◆ **Excerpts from a dataset**:
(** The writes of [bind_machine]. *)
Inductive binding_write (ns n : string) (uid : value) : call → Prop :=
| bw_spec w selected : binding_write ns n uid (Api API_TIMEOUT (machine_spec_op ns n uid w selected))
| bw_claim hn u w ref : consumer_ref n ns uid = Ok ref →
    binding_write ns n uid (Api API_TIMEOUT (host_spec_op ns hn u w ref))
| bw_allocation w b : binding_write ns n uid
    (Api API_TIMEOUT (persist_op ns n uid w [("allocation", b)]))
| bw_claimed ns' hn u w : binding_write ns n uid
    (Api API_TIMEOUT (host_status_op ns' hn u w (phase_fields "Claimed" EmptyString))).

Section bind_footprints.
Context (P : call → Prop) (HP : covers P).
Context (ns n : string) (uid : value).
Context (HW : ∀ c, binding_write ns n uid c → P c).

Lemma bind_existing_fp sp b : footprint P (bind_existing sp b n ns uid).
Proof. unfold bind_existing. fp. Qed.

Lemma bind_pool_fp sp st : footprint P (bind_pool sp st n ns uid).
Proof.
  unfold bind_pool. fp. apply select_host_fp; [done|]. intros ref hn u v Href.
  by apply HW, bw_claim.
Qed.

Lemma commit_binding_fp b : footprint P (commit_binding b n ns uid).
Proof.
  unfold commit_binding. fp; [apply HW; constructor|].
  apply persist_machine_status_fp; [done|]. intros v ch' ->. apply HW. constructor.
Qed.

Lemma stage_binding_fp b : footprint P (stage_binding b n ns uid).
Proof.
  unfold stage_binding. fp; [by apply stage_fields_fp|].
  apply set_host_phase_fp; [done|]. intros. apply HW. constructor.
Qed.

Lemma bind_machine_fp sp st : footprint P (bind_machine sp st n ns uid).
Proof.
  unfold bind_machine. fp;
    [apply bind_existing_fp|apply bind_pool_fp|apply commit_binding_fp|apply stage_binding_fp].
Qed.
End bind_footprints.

◆ **THE TASK**: Each record needs to be given again exactly.

◆ **WRITTEN ANSWER**:
(** The writes of [bind_machine]. *)
Inductive binding_write (ns n : string) (uid : value) : call → Prop :=
| bw_spec w selected : binding_write ns n uid (Api API_TIMEOUT (machine_spec_op ns n uid w selected))
| bw_claim hn u w ref : consumer_ref n ns uid = Ok ref →
    binding_write ns n uid (Api API_TIMEOUT (host_spec_op ns hn u w ref))
| bw_allocation w b : binding_write ns n uid
    (Api API_TIMEOUT (persist_op ns n uid w [("allocation", b)]))
| bw_claimed ns' hn u w : binding_write ns n uid
    (Api API_TIMEOUT (host_status_op ns' hn u w (phase_fields "Claimed" EmptyString))).

Section bind_footprints.
Context (P : call → Prop) (HP : covers P).
Context (ns n : string) (uid : value).
Context (HW : ∀ c, binding_write ns n uid c → P c).

Lemma bind_existing_fp sp b : footprint P (bind_existing sp b n ns uid).
Proof. unfold bind_existing. fp. Qed.

Lemma bind_pool_fp sp st : footprint P (bind_pool sp st n ns uid).
Proof.
  unfold bind_pool. fp. apply select_host_fp; [done|]. intros ref hn u v Href.
  by apply HW, bw_claim.
Qed.

Lemma commit_binding_fp b : footprint P (commit_binding b n ns uid).
Proof.
  unfold commit_binding. fp; [apply HW; constructor|].
  apply persist_machine_status_fp; [done|]. intros v ch' ->. apply HW. constructor.
Qed.

Lemma stage_binding_fp b : footprint P (stage_binding b n ns uid).
Proof.
  unfold stage_binding. fp; [by apply stage_fields_fp|].
  apply set_host_phase_fp; [done|]. intros. apply HW. constructor.
Qed.

Lemma bind_machine_fp sp st : footprint P (bind_machine sp st n ns uid).
Proof.
  unfold bind_machine. fp;
    [apply bind_existing_fp|apply bind_pool_fp|apply commit_binding_fp|apply stage_binding_fp].
Qed.
End bind_footprints.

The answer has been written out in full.